Start of Provided data

Lemma forest_update m next fresh fresh' g G G' : forest m next fresh -> m !! g = Some G -> same_links G G' -> payload_ok G' ->
  (forall u U p P, <[g := G']> m !! u = Some U -> g_parent U = Some p -> <[g := G']> m !! p = Some P -> fresh' <> Some u ->
    g_wildcard P = true \/ narrower (g_payload U) (g_payload P)) -> forest (<[g := G']> m) next fresh'.
Proof.
  intros Hf HG (S1 & S2 & S3 & S4 & S5 & S6 & S7 & S8) Hp Hw.
  assert (Hinv : forall u U, <[g := G']> m !! u = Some U -> exists W, m !! u = Some W /\ same_links W U /\ (u = g /\ U = G' \/ U = W)).
  { intros u U [[<- <-]|[Hne HU]]%lookup_insert_Some; [exists G; split_and!; [done|done|by left]|exists U; split_and!; [done|done|by right]]. }
  assert (Hfwd : forall u W, m !! u = Some W -> exists U, <[g := G']> m !! u = Some U /\ same_links W U).
  { intros u W HW. destruct (decide (u = g)) as [->|Hu]; [exists G'; rewrite lookup_insert_eq; simplify_eq; done|exists W; by rewrite lookup_insert_ne]. }
  split; [..|done].
  - intros u U (W & HW & (E & _) & _)%Hinv. rewrite E. by apply (fo_id _ _ _ Hf).
  - apply Hf.
  - intros u U (W & HW & (_ & _ & E & _) & _)%Hinv. rewrite E. by apply (fo_depth _ _ _ Hf u).
  - intros u U (W & HW & _ & [[_ ->]|<-])%Hinv; [done|by apply (fo_payload _ _ _ Hf u)].
  - intros u U p (W & HW & (_ & E1 & E2 & _ & E3 & _) & _)%Hinv Ep. rewrite E3 in Ep. destruct (fo_parent _ _ _ Hf u W p HW Ep) as (P & HP & E4 & E5).
    destruct (Hfwd p P HP) as (P' & HP' & _ & E6 & E7 & _). exists P'. split_and!; [done|congruence|congruence].
  - intros u U (W & HW & (_ & _ & _ & _ & E1 & _ & E2 & E3) & _)%Hinv. rewrite E1, E2, E3. by apply (fo_root _ _ _ Hf u).
  - intros u U c (W & HW & (_ & _ & _ & _ & _ & E1 & _) & _)%Hinv. rewrite E1. intros (C & HC & E2 & E3)%(fo_first _ _ _ Hf u W c HW).
    destruct (Hfwd c C HC) as (C' & HC' & _ & _ & _ & _ & E4 & _ & _ & E5). exists C'. split_and!; [done|congruence|congruence].
  - intros u U n (W & HW & (_ & _ & _ & _ & E0 & _ & E1 & _) & _)%Hinv. rewrite E0, E1. intros (R & HR & E2 & E3 & Hlt)%(fo_right _ _ _ Hf u W n HW).
    destruct (Hfwd n R HR) as (R' & HR' & _ & _ & _ & _ & E4 & _ & _ & E5). exists R'. split_and!; [done|congruence|congruence|done].
  - intros u U q (W & HW & (_ & _ & _ & _ & _ & _ & _ & E1) & _)%Hinv. rewrite E1. intros (L & HL & E2)%(fo_left _ _ _ Hf u W q HW).
    destruct (Hfwd q L HL) as (L' & HL' & _ & _ & _ & _ & _ & _ & E3 & _). exists L'. split; [done|congruence].
  - intros u U p (W & HW & (_ & _ & _ & _ & E1 & _ & _ & E2) & _)%Hinv. rewrite E1, E2. intros Ep Eq.
    destruct (fo_head _ _ _ Hf u W p HW Ep Eq) as (P & HP & E3). destruct (Hfwd p P HP) as (P' & HP' & _ & _ & _ & _ & _ & E4 & _). exists P'. split; [done|congruence].
  - intros u U p (W & HW & (_ & _ & _ & E1 & E2 & _) & _)%Hinv. rewrite E1, E2. by apply (fo_wild _ _ _ Hf u).
Qed.

(** The payload of a leaf is set. *)
Lemma forest_payload m next g G pl (fin : bool) : forest m next (Some g) -> m !! g = Some G -> g_first_child G = None ->
  payload_ok (upd_g_payload (fun _ => pl) G) ->
  (fin = true -> forall p P, g_parent G = Some p -> m !! p = Some P -> g_wildcard P = true \/ narrower pl (g_payload P)) ->
  forest (<[g := upd_g_payload (fun _ => pl) G]> m) next (if fin then None else Some g).
Proof.
  intros Hf HG Hl Hp Hw. eapply forest_update; [exact Hf|exact HG|done|done|]. intros u U p P HU Ep HP Hfr.
  assert (p <> g).
  { intros ->. apply lookup_insert_Some in HU as [[<- <-]|[Hne HU]].
    - by apply (leaf_childless Hf g G g G).
    - by apply (leaf_childless Hf g G u U). }
  rewrite lookup_insert_ne in HP by done. apply lookup_insert_Some in HU as [[<- <-]|[Hne HU]].
  - destruct fin; [|done]. by apply (Hw eq_refl p P).
  - apply (fo_within _ _ _ Hf u U p P HU Ep HP). congruence.
Qed.

Lemma forest_dead m next g G b : forest m next None -> m !! g = Some G -> forest (<[g := upd_g_dead (fun _ => b) G]> m) next None.
Proof.
  intros Hf HG. eapply forest_update; [exact Hf|exact HG|done|exact (fo_payload _ _ _ Hf g G HG)|].
  assert (Hinv : forall u U, <[g := upd_g_dead (fun _ => b) G]> m !! u = Some U -> exists W, m !! u = Some W /\ g_payload U = g_payload W /\
    g_parent U = g_parent W /\ g_wildcard U = g_wildcard W).
  { intros u U [[<- <-]|[Hne HU]]%lookup_insert_Some; eauto. }
  intros u U p P (W & HW & -> & -> & _)%Hinv Ep (V & HV & -> & _ & ->)%Hinv _. by apply (fo_within _ _ _ Hf u W p V).
Qed.
(* ===== verification/IrqSpec.v ===== *)
(** * The claims of interrupt routes

    Every ring of the interrupt scheme lists the routes it claimed, each once, and
    the operations of [schemes/irq.c] keep the lists and the routes in agreement. *)

From S2P Require Import Prelude Buddy Paging Siphash PlatformMem Machine Sched Index Channel Umem Process Capability Irq Syscall Graph Wp Invariant BaseSpec SchedSpec ChannelSpec UmemSpec BlockSpec MoveSpec ThreadSpec ProcessSpec LifeSpec CallSpec RunSpec GrantSpec.

(** ** The lists *)

Module Claims.

(** The routes linked from [at_] on. *)
Inductive chain (rs : list irq_route) : option Z -> list Z -> Prop :=
  | chain_nil : chain rs None []
  | chain_cons i R L : rs !! Z.to_nat i = Some R -> 0 <= i -> chain rs (q_next_claim R) L -> chain rs (Some i) (i :: L).

(** Slot [i] of the table: a pin the controller can be programmed for is present, and
    a claimed slot is a pin or an allocated message. *)
Record slot_ok (pin : Z -> bool) (i : nat) (R : irq_route) : Prop := {
  so_gsi : q_gsi R = Z.of_nat i;
  so_generation : 0 <= q_generation R < 2 ^ 16;
  so_pin : pin (Z.of_nat i) = true -> q_present R = true;
  so_used : is_Some (q_ring R) -> q_present R || q_allocated R = true }.

Record claims_ok (pin : Z -> bool) (rs : list irq_route) (cs : gmap Z (option Z * Z)) : Prop := {
  cl_full : length rs = Z.to_nat IRQ_ROUTE_COUNT;
  cl_slot i R : rs !! i = Some R -> slot_ok pin i R;
  cl_list r cl n : cs !! r = Some (cl, n) -> exists L, chain rs cl L /\ NoDup L /\ n = Z.of_nat (length L) /\
    forall i, i ∈ L <-> 0 <= i /\ exists R, rs !! Z.to_nat i = Some R /\ q_ring R = Some r;
  cl_owner i R r : rs !! i = Some R -> q_ring R = Some r -> is_Some (cs !! r) }.

Lemma chain_fun rs at_ L : chain rs at_ L -> forall L', chain rs at_ L' -> L = L'.
Proof.
  induction 1 as [|i R L HR Hi _ IH]; inversion 1; [done|]. f_equal. apply IH. congruence.
Qed.

Lemma chain_lookup rs at_ L i : chain rs at_ L -> i ∈ L -> 0 <= i /\ is_Some (rs !! Z.to_nat i).
Proof. induction 1 as [|j R L HR Hj _ IH]; [by intros ?%not_elem_of_nil|]. intros [->|?]%elem_of_cons; [eauto|auto]. Qed.

(** A change outside the list, or one that keeps the link. *)
Lemma chain_insert rs at_ L j R R' : chain rs at_ L -> rs !! j = Some R -> (forall i, i ∈ L -> Z.to_nat i <> j) \/ q_next_claim R' = q_next_claim R ->
  chain (<[j := R']> rs) at_ L.
Proof.
  intros Hc HR Hj. induction Hc as [|i S L HS Hi Hc IH]; [constructor|]. destruct (decide (Z.to_nat i = j)) as [<-|Hne].
  - destruct Hj as [Hj|Hj]; [exfalso; by apply (Hj i); [left|]|]. econstructor; [apply list_lookup_insert_eq; by eapply lookup_lt_Some|done|].
    rewrite Hj. rewrite HR in HS. injection HS as <-. apply IH. by right.
  - econstructor; [by rewrite list_lookup_insert_ne|done|]. apply IH. destruct Hj as [Hj|Hj]; [left|by right]. intros k Hk. apply Hj. by right.
Qed.

Lemma slots_bound (L : list Z) (n : Z) : NoDup L -> (forall i, i ∈ L -> 0 <= i < n) -> (length L <= Z.to_nat n)%nat.
Proof.
  intros Hnd Hb. rewrite <- (length_seqZ 0 n). apply submseteq_length, NoDup_submseteq; [done|]. intros i Hi%Hb. apply elem_of_seqZ. lia.
Qed.

Section Facts.
Context {pin : Z -> bool} {rs : list irq_route} {cs : gmap Z (option Z * Z)} (Hok : claims_ok pin rs cs).

Lemma claims_bound r cl n : cs !! r = Some (cl, n) -> 0 <= n <= IRQ_ROUTE_COUNT.
Proof.
  intros Hr. destruct (cl_list _ _ _ Hok r cl n Hr) as (L & Hc & Hnd & -> & HL). split; [lia|].
  assert (length L <= Z.to_nat IRQ_ROUTE_COUNT)%nat; [|unfold IRQ_ROUTE_COUNT, VECTOR_DEVICE_END, VECTOR_DEVICE_BASE in *; lia].
  apply slots_bound; [done|]. intros i [Hi (R & HR & _)]%HL. apply lookup_lt_Some in HR. rewrite (cl_full _ _ _ Hok) in HR. lia.
Qed.

(** A route changes without changing hands. *)
Lemma claims_same i R R' : rs !! i = Some R -> q_ring R' = q_ring R -> q_next_claim R' = q_next_claim R ->
  slot_ok pin i R' -> claims_ok pin (<[i := R']> rs) cs.
Proof.
  intros HR E1 E2 E3. pose proof (lookup_lt_Some _ _ _ HR) as Hlt.
  assert (Hl : forall j r, (exists S, <[i := R']> rs !! j = Some S /\ q_ring S = Some r) <-> exists S, rs !! j = Some S /\ q_ring S = Some r).
  { intros j r. destruct (decide (j = i)) as [->|Hj]; [rewrite list_lookup_insert_eq, HR by done|by rewrite list_lookup_insert_ne].
    split; intros (S & [= <-] & HS); [exists R|exists R']; split; congruence. }
  split.
  - rewrite length_insert. apply Hok.
  - intros j S HS. apply list_lookup_insert_Some in HS as [(<- & <- & _)|[_ HS]]; [done|by apply (cl_slot _ _ _ Hok)].
  - intros r cl n Hr. destruct (cl_list _ _ _ Hok r cl n Hr) as (L & Hc & Hnd & Hn & HL). exists L. split_and!; [eapply chain_insert; eauto|done|done|].
    intros j. rewrite HL. by rewrite Hl.
  - intros j S r HS Hr. destruct (proj1 (Hl j r)) as (S' & HS' & Hr'); [eauto|]. by eapply (cl_owner _ _ _ Hok).
Qed.

(** Ring [r] claims the free route [i]. *)
Lemma claims_push i R R' r cl n : rs !! i = Some R -> q_ring R = None -> cs !! r = Some (cl, n) ->
  q_ring R' = Some r -> q_next_claim R' = cl -> slot_ok pin i R' ->
  claims_ok pin (<[i := R']> rs) (<[r := (Some (Z.of_nat i), n + 1)]> cs).
Proof.
  intros HR Hfree Hr E1 E2 E3. pose proof (lookup_lt_Some _ _ _ HR) as Hlt.
  assert (Hout : forall r' (L : list Z), (forall j, j ∈ L <-> 0 <= j /\ exists S, rs !! Z.to_nat j = Some S /\ q_ring S = Some r') -> forall j, j ∈ L -> Z.to_nat j <> i).
  { intros r' L HL j [_ (S & HS & ES)]%HL E. subst i. congruence. }
  split.
  - rewrite length_insert. apply Hok.
  - intros j S HS. apply list_lookup_insert_Some in HS as [(<- & <- & _)|[_ HS]]; [done|by apply (cl_slot _ _ _ Hok)].
  - intros r' cl' n'. intros [[<- [= <- <-]]|[Hne Hr']]%lookup_insert_Some.
    + destruct (cl_list _ _ _ Hok r cl n Hr) as (L & Hc & Hnd & -> & HL). exists (Z.of_nat i :: L). split_and!.
      * econstructor; [rewrite Nat2Z.id; by apply list_lookup_insert_eq|lia|]. rewrite E2. eapply chain_insert; eauto.
      * constructor; [|done]. intros Hin. apply (Hout r L HL _ Hin). apply Nat2Z.id.
      * simpl. lia.
      * intros j. rewrite elem_of_cons, HL. destruct (decide (j = Z.of_nat i)) as [->|Hj].
        { split; [intros _; split; [lia|]|by left]. rewrite Nat2Z.id, list_lookup_insert_eq by done. eauto. }
        split; [intros [?|[? HS]]; [done|]|intros [? HS]; right]; (split; [done|]);
          rewrite list_lookup_insert_ne in * by (intros ->; apply Hj; lia); done.
    + destruct (cl_list _ _ _ Hok r' cl' n' Hr') as (L & Hc & Hnd & Hn & HL). exists L. split_and!; [eapply chain_insert; eauto|done|done|].
      intros j. rewrite HL. destruct (decide (Z.to_nat j = i)) as [<-|Hj]; [rewrite list_lookup_insert_eq, HR by done|by rewrite list_lookup_insert_ne].
      split; intros [? (S & [= <-] & ?)]; congruence.
  - intros j S r' HS Hr'. apply lookup_insert_is_Some. destruct (decide (r = r')) as [->|Hne]; [by left|right; split; [done|]].
    apply list_lookup_insert_Some in HS as [(<- & <- & _)|[_ HS]]; [congruence|]. by eapply (cl_owner _ _ _ Hok).
Qed.

End Facts.

(** ** Leaving a list *)

Lemma chain_agree rs rs' at_ L : chain rs at_ L -> (forall b, b ∈ L -> rs' !! Z.to_nat b = rs !! Z.to_nat b) -> chain rs' at_ L.
Proof.
  induction 1 as [|i R L HR Hi _ IH]; intros Ha; [constructor|]. econstructor; [rewrite Ha by (by left); exact HR|done|]. apply IH. intros b Hb. apply Ha. by right.
Qed.

(** The list without [i]: its predecessor takes over its link. *)
Lemma chain_splice rs rs' R i L2 : rs !! Z.to_nat i = Some R -> forall L1 at_, chain rs at_ (L1 ++ i :: L2) -> NoDup L1 ->
  (forall b, b ∈ L2 -> rs' !! Z.to_nat b = rs !! Z.to_nat b) ->
  (forall b, b ∈ L1 -> last L1 <> Some b -> rs' !! Z.to_nat b = rs !! Z.to_nat b) ->
  (forall a, last L1 = Some a -> exists S, rs' !! Z.to_nat a = Some S /\ q_next_claim S = q_next_claim R) ->
  chain rs' (match L1 with [] => q_next_claim R | _ => at_ end) (L1 ++ L2).
Proof.
  intros HR. induction L1 as [|a L1 IH]; intros at_ Hc Hnd H2 H1 Hl; simpl in *.
  - inversion Hc as [|? R' ? HR' _ Hc']; subst. rewrite HR in HR'. injection HR' as <-. by eapply chain_agree.
  - inversion Hc as [|? A ? HA Ha Hc']; subst. apply NoDup_cons in Hnd as [Hn Hnd]. destruct L1 as [|b L1].
    + destruct (Hl a eq_refl) as (S & HS & ES). econstructor; [exact HS|done|]. rewrite ES. simpl in Hc'. inversion Hc' as [|? R' ? HR' _ Hc'']; subst.
      rewrite HR in HR'. injection HR' as <-. by eapply chain_agree.
    + econstructor; [rewrite H1; [exact HA|by left|]|done|].
      { intros E. apply Hn. change (last (a :: b :: L1)) with (last (b :: L1)) in E. by apply last_Some_elem_of. }
      apply (IH _ Hc' Hnd H2); [|exact Hl]. intros c Hc0 Hlc. apply H1; [by right|exact Hlc].
Qed.

(** The route of [i] is let go by ring [r]. *)
Definition unclaimed (rs : list irq_route) (i : Z) (L1 : list Z) (next : option Z) (R' : irq_route) : list irq_route :=
  <[Z.to_nat i := R']> match last L1 with None => rs | Some a => alter (upd_q_next_claim (fun _ => next)) (Z.to_nat a) rs end.

Lemma lookup_unclaimed rs i L1 next R' j : (Z.to_nat i < length rs)%nat -> unclaimed rs i L1 next R' !! j =
  if decide (j = Z.to_nat i) then Some R'
  else (if decide (Z.to_nat <$> last L1 = Some j) then upd_q_next_claim (fun _ => next) else id) <$> rs !! j.
Proof.
  intros Hlt. unfold unclaimed. case_decide as Hj.
  - subst j. apply list_lookup_insert_eq. destruct (last L1); by rewrite ?length_alter.
  - rewrite list_lookup_insert_ne by done. destruct (last L1) as [a|]; simpl; [|by rewrite option_fmap_id].
    case_decide as Hd; [injection Hd as <-; by rewrite list_lookup_alter_eq|]. rewrite option_fmap_id, list_lookup_alter_ne; [done|congruence].
Qed.

Section Drop.
Context (pin : Z -> bool) (rs : list irq_route) (cs : gmap Z (option Z * Z)) (r : Z) (cl : option Z) (n : Z) (L1 : list Z) (i : Z) (L2 : list Z) (R R' : irq_route)
  (Hok : claims_ok pin rs cs) (Hr : cs !! r = Some (cl, n)) (Hc : chain rs cl (L1 ++ i :: L2)) (HR : rs !! Z.to_nat i = Some R)
  (E1 : q_ring R' = None) (E2 : slot_ok pin (Z.to_nat i) R').

Let rs' := unclaimed rs i L1 (q_next_claim R) R'.

Lemma drop_list : NoDup (L1 ++ i :: L2) /\ n = Z.of_nat (length (L1 ++ i :: L2)) /\
  forall j, j ∈ L1 ++ i :: L2 <-> 0 <= j /\ exists S, rs !! Z.to_nat j = Some S /\ q_ring S = Some r.
Proof. destruct (cl_list _ _ _ Hok r cl n Hr) as (L & HL & H1 & H2 & H3). by rewrite <- (chain_fun _ _ _ HL _ Hc). Qed.

Lemma drop_lookup j : rs' !! j = if decide (j = Z.to_nat i) then Some R'
  else (if decide (Z.to_nat <$> last L1 = Some j) then upd_q_next_claim (fun _ => q_next_claim R) else id) <$> rs !! j.
Proof. apply lookup_unclaimed. by eapply lookup_lt_Some. Qed.

(** Only the ring of [i] and the link of its predecessor change. *)
Lemma drop_inv j S' : rs' !! j = Some S' -> (j = Z.to_nat i /\ S' = R') \/
  (j <> Z.to_nat i /\ exists S, rs !! j = Some S /\ q_ring S' = q_ring S /\ (slot_ok pin j S -> slot_ok pin j S')).
Proof.
  rewrite drop_lookup. case_decide as Hj; [intros [= <-]; by left|]. intros (S & HS & ->)%fmap_Some. right. split; [done|]. exists S. split; [done|]. case_decide; [|done]. split; [done|]. by intros [].
Qed.

Lemma drop_fwd j S : rs !! j = Some S -> j <> Z.to_nat i -> exists S', rs' !! j = Some S' /\ q_ring S' = q_ring S.
Proof. intros HS Hj. rewrite drop_lookup, decide_False, HS by done. simpl. eexists. split; [done|]. by case_decide. Qed.

Lemma drop_away b : b ∈ L1 ++ i :: L2 -> Z.to_nat b = Z.to_nat i -> b = i.
Proof.
  intros Hb E. assert (Hi : i ∈ L1 ++ i :: L2) by set_solver. destruct drop_list as (_ & _ & HL). apply HL in Hb as [? _]. apply HL in Hi as [? _]. lia.
Qed.

Lemma drop_chain : chain rs' (match L1 with [] => q_next_claim R | _ => cl end) (L1 ++ L2).
Proof.
  destruct drop_list as (Hnd & _ & HL). apply NoDup_app in Hnd as (N1 & N2 & N3). apply NoDup_cons in N3 as [N4 N5].
  assert (Hdis : forall b, b ∈ L1 \/ b ∈ L2 -> Z.to_nat b <> Z.to_nat i).
  { intros b Hb E. assert (b = i) as -> by (apply drop_away; [set_solver|done]). destruct Hb as [Hb|Hb]; [|done]. apply (N2 i Hb). by left. }
  assert (Hinj : forall a b, a ∈ L1 ++ i :: L2 -> b ∈ L1 ++ i :: L2 -> Z.to_nat a = Z.to_nat b -> a = b).
  { intros a b [? _]%HL [? _]%HL ?. lia. }
  eapply (chain_splice rs rs' R i L2 HR L1 cl Hc N1).
  - intros b Hb. rewrite drop_lookup, decide_False by auto. case_decide as Hd; [|by rewrite option_fmap_id]. exfalso.
    destruct (last L1) as [a|] eqn:Ea; [|done]. simpl in Hd. injection Hd as Hd. apply last_Some_elem_of in Ea as Ha.
    assert (a = b) as -> by (apply Hinj; set_solver). apply (N2 b Ha). by right.
  - intros b Hb Hlast. rewrite drop_lookup, decide_False by auto. case_decide as Hd; [|by rewrite option_fmap_id]. exfalso.
    destruct (last L1) as [a|] eqn:Ea; [|done]. simpl in Hd. injection Hd as Hd. apply last_Some_elem_of in Ea as Ha.
    apply Hlast. f_equal. apply Hinj; set_solver.
  - intros a Ea. apply last_Some_elem_of in Ea as Ha. destruct (proj1 (HL a)) as [_ (S & HS & _)]; [set_solver|].
    rewrite drop_lookup, decide_False, decide_True, HS by (auto; by rewrite Ea). simpl. eauto.
Qed.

End of Provided data

- _Exercise instructions_: Within the listing above, give again exactly every line from the line with "- subst j. apply" through the line with "Section Drop.", both included, and no other line.

- _Written response_:
  - subst j. apply list_lookup_insert_eq. destruct (last L1); by rewrite ?length_alter.
  - rewrite list_lookup_insert_ne by done. destruct (last L1) as [a|]; simpl; [|by rewrite option_fmap_id].
    case_decide as Hd; [injection Hd as <-; by rewrite list_lookup_alter_eq|]. rewrite option_fmap_id, list_lookup_alter_ne; [done|congruence].
Qed.

Section Drop.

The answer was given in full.